Your objective: The complete listing below should be transcribed precisely.

*** Source material ***

(** * Hybrid retrieval engine of mirror-server: a shallow embedding

    The development follows the three TypeScript files of the knowledge
    module:

    - [tokenizer.service.ts]      (TokenizerService)
    - [bm25-index.service.ts]     (BM25IndexService)
    - [retrievers/hybrid.retriever.ts] (HybridRetriever)

    together with [VectorStoreService.similaritySearch] of
    [vectorstore.service.ts], the sibling of the retriever's vector query,
    and the part of [KnowledgeService] that fuses rankings itself and hands
    out retrievers ([mergeResultsWithRRF], [extractKeywords],
    [searchWithRetriever], [createRetriever]).

    Conventions.
    - A JavaScript string is the list of its UTF-16 code units.
    - A JavaScript number is an exact rational extended with the IEEE
      special values [PosInf], [NegInf] and [NaN]; rounding is not
      modelled, and there is no negative zero.
    - [Date.now()] is an explicit argument [now] of every operation that
      reads the clock.
    - A call that may throw returns an [outcome]. *)

From Stdlib Require Import ZArith QArith Qminmax Lia Lqa String Ascii Sorted Permutation.
From stdpp Require Import base option list gmap pretty.

Local Open Scope Z_scope.

(* ===================================================================== *)
(** ** JavaScript values                                                  *)
(* ===================================================================== *)

Abbreviation jsstring := (list N).

(** Code units of an ASCII literal. *)
Definition u (s : string) : jsstring :=
  List.map N_of_ascii (list_ascii_of_string s).

Inductive jsnum : Type :=
| Num (q : Q)
| PosInf
| NegInf
| NaN.

(** [ToNumber] of a property that may be [undefined]. *)
Definition js_tonumber (o : option Q) : jsnum :=
  match o with
  | Some q => Num q
  | None => NaN
  end.

Definition js_neg (x : jsnum) : jsnum :=
  match x with
  | Num q => Num (- q)
  | PosInf => NegInf
  | NegInf => PosInf
  | NaN => NaN
  end.
(** X22: a structured request without log_id whose text is not empty and
    is not a string (a number, a list) is answered 202 by the gateway, and
    the record published for it is answered 500 by the worker whenever it
    is delivered, and never stored. *)
Theorem non_string_text_accepted_then_failing genv req d t v bus mid :
  payload_kind req = Structured ->
  get_json req = Ret (VDict d) ->
  dict_lookup "tenant_id" d = Some (VStr t) -> nonempty t = true ->
  dict_lookup "text" d = Some v -> truthy v = true ->
  (forall s, v <> VStr s) ->
  dict_lookup "log_id" d = None -> nonempty (uuid4 genv) = true ->
  publish_result genv = Ret mid ->
  status (fst (ingest genv req bus)) = 202%Z
  /\ forall p envelope wenv db,
       snd (ingest genv req bus) = p :: bus ->
       decode envelope = Ret (payload p) ->
       handler wenv (Ret envelope) db
       = (error_response (exn_str TypeError) 500, db).
Proof.
  intros Hk Hj Et Ht Ex Hx Hv El Hu Hp.
  assert (Hf : field_truthy "text" d = true)
    by (unfold field_truthy; rewrite Ex; exact Hx).
  destruct (ingest_structured_ok genv req d t bus mid Hk Hj Et Ht Hf Hp)
    as (txt & Ex' & H).
  rewrite Ex in Ex'. injection Ex' as <-.
  cbv zeta in H. rewrite El in H. rewrite H. cbn [fst snd status].
  split; [reflexivity|].
  intros p envelope wenv db Hbus Hd. injection Hbus as <-. cbn [payload] in Hd.
  unfold process_pubsub.
  rewrite (process_pubsub_try_decoded _ _ _ _ _ _ Hd).
  unfold process_message, py_get. cbn.
  unfold nonempty in Ht, Hu. rewrite Ht, Hu, Hx. cbn.
  destruct v; try reflexivity. exfalso. eapply Hv. reflexivity.
Qed.

End Pipeline.

Lemma raw_request_end_to_end_witness :
  snd (ingest sample_gateway_env raw_request [])
  = [ Published (VDict [ ("tenant_id", VStr "acme");
                         ("log_id", VStr "0b0e3b1c-5c1f-4a53-9a57-1f2f0c0d7e11");
                         ("text", VStr "call 555-123-4567 now");
                         ("source", VStr "text_upload");
                         ("received_at", VStr "2024-05-01T12:00:00Z") ]) "acme" ]
  /\ status (fst (process_pubsub (one_b64decode_utf8 raw_data raw_json)
                    (one_json_loads raw_json raw_value)
                    sample_exn_str sample_worker_env
                    (Ret (sample_envelope (VStr raw_data))) ∅)) = 200%Z.
Proof.
  split; [reflexivity|].
  rewrite (raw_request_end_to_end (one_b64decode_utf8 raw_data raw_json)
             (one_json_loads raw_json raw_value)
             sample_exn_str sample_gateway_env sample_worker_env raw_request
             "acme" [] "1234567890" _ (sample_envelope (VStr raw_data)) ∅
             eq_refl eq_refl eq_refl eq_refl eq_refl eq_refl eq_refl
             ltac:(vm_compute; reflexivity) eq_refl).
  reflexivity.
Defined.

(** * Witnesses and the overwrite *)

Section WorkerOverwrite.

Variable b64decode_utf8 : pyval -> res string.
Variable json_loads : string -> res pyval.
Variable exn_str : exn -> string.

*** End of Source material ***

Answer to this exercise:
(** * Hybrid retrieval engine of mirror-server: a shallow embedding

    The development follows the three TypeScript files of the knowledge
    module:

    - [tokenizer.service.ts]      (TokenizerService)
    - [bm25-index.service.ts]     (BM25IndexService)
    - [retrievers/hybrid.retriever.ts] (HybridRetriever)

    together with [VectorStoreService.similaritySearch] of
    [vectorstore.service.ts], the sibling of the retriever's vector query,
    and the part of [KnowledgeService] that fuses rankings itself and hands
    out retrievers ([mergeResultsWithRRF], [extractKeywords],
    [searchWithRetriever], [createRetriever]).

    Conventions.
    - A JavaScript string is the list of its UTF-16 code units.
    - A JavaScript number is an exact rational extended with the IEEE
      special values [PosInf], [NegInf] and [NaN]; rounding is not
      modelled, and there is no negative zero.
    - [Date.now()] is an explicit argument [now] of every operation that
      reads the clock.
    - A call that may throw returns an [outcome]. *)

From Stdlib Require Import ZArith QArith Qminmax Lia Lqa String Ascii Sorted Permutation.
From stdpp Require Import base option list gmap pretty.

Local Open Scope Z_scope.

(* ===================================================================== *)
(** ** JavaScript values                                                  *)
(* ===================================================================== *)

Abbreviation jsstring := (list N).

(** Code units of an ASCII literal. *)
Definition u (s : string) : jsstring :=
  List.map N_of_ascii (list_ascii_of_string s).

Inductive jsnum : Type :=
| Num (q : Q)
| PosInf
| NegInf
| NaN.

(** [ToNumber] of a property that may be [undefined]. *)
Definition js_tonumber (o : option Q) : jsnum :=
  match o with
  | Some q => Num q
  | None => NaN
  end.

Definition js_neg (x : jsnum) : jsnum :=
  match x with
  | Num q => Num (- q)
  | PosInf => NegInf
  | NegInf => PosInf
  | NaN => NaN
  end.
(** X22: a structured request without log_id whose text is not empty and
    is not a string (a number, a list) is answered 202 by the gateway, and
    the record published for it is answered 500 by the worker whenever it
    is delivered, and never stored. *)
Theorem non_string_text_accepted_then_failing genv req d t v bus mid :
  payload_kind req = Structured ->
  get_json req = Ret (VDict d) ->
  dict_lookup "tenant_id" d = Some (VStr t) -> nonempty t = true ->
  dict_lookup "text" d = Some v -> truthy v = true ->
  (forall s, v <> VStr s) ->
  dict_lookup "log_id" d = None -> nonempty (uuid4 genv) = true ->
  publish_result genv = Ret mid ->
  status (fst (ingest genv req bus)) = 202%Z
  /\ forall p envelope wenv db,
       snd (ingest genv req bus) = p :: bus ->
       decode envelope = Ret (payload p) ->
       handler wenv (Ret envelope) db
       = (error_response (exn_str TypeError) 500, db).
Proof.
  intros Hk Hj Et Ht Ex Hx Hv El Hu Hp.
  assert (Hf : field_truthy "text" d = true)
    by (unfold field_truthy; rewrite Ex; exact Hx).
  destruct (ingest_structured_ok genv req d t bus mid Hk Hj Et Ht Hf Hp)
    as (txt & Ex' & H).
  rewrite Ex in Ex'. injection Ex' as <-.
  cbv zeta in H. rewrite El in H. rewrite H. cbn [fst snd status].
  split; [reflexivity|].
  intros p envelope wenv db Hbus Hd. injection Hbus as <-. cbn [payload] in Hd.
  unfold process_pubsub.
  rewrite (process_pubsub_try_decoded _ _ _ _ _ _ Hd).
  unfold process_message, py_get. cbn.
  unfold nonempty in Ht, Hu. rewrite Ht, Hu, Hx. cbn.
  destruct v; try reflexivity. exfalso. eapply Hv. reflexivity.
Qed.

End Pipeline.

Lemma raw_request_end_to_end_witness :
  snd (ingest sample_gateway_env raw_request [])
  = [ Published (VDict [ ("tenant_id", VStr "acme");
                         ("log_id", VStr "0b0e3b1c-5c1f-4a53-9a57-1f2f0c0d7e11");
                         ("text", VStr "call 555-123-4567 now");
                         ("source", VStr "text_upload");
                         ("received_at", VStr "2024-05-01T12:00:00Z") ]) "acme" ]
  /\ status (fst (process_pubsub (one_b64decode_utf8 raw_data raw_json)
                    (one_json_loads raw_json raw_value)
                    sample_exn_str sample_worker_env
                    (Ret (sample_envelope (VStr raw_data))) ∅)) = 200%Z.
Proof.
  split; [reflexivity|].
  rewrite (raw_request_end_to_end (one_b64decode_utf8 raw_data raw_json)
             (one_json_loads raw_json raw_value)
             sample_exn_str sample_gateway_env sample_worker_env raw_request
             "acme" [] "1234567890" _ (sample_envelope (VStr raw_data)) ∅
             eq_refl eq_refl eq_refl eq_refl eq_refl eq_refl eq_refl
             ltac:(vm_compute; reflexivity) eq_refl).
  reflexivity.
Defined.

(** * Witnesses and the overwrite *)

Section WorkerOverwrite.

Variable b64decode_utf8 : pyval -> res string.
Variable json_loads : string -> res pyval.
Variable exn_str : exn -> string.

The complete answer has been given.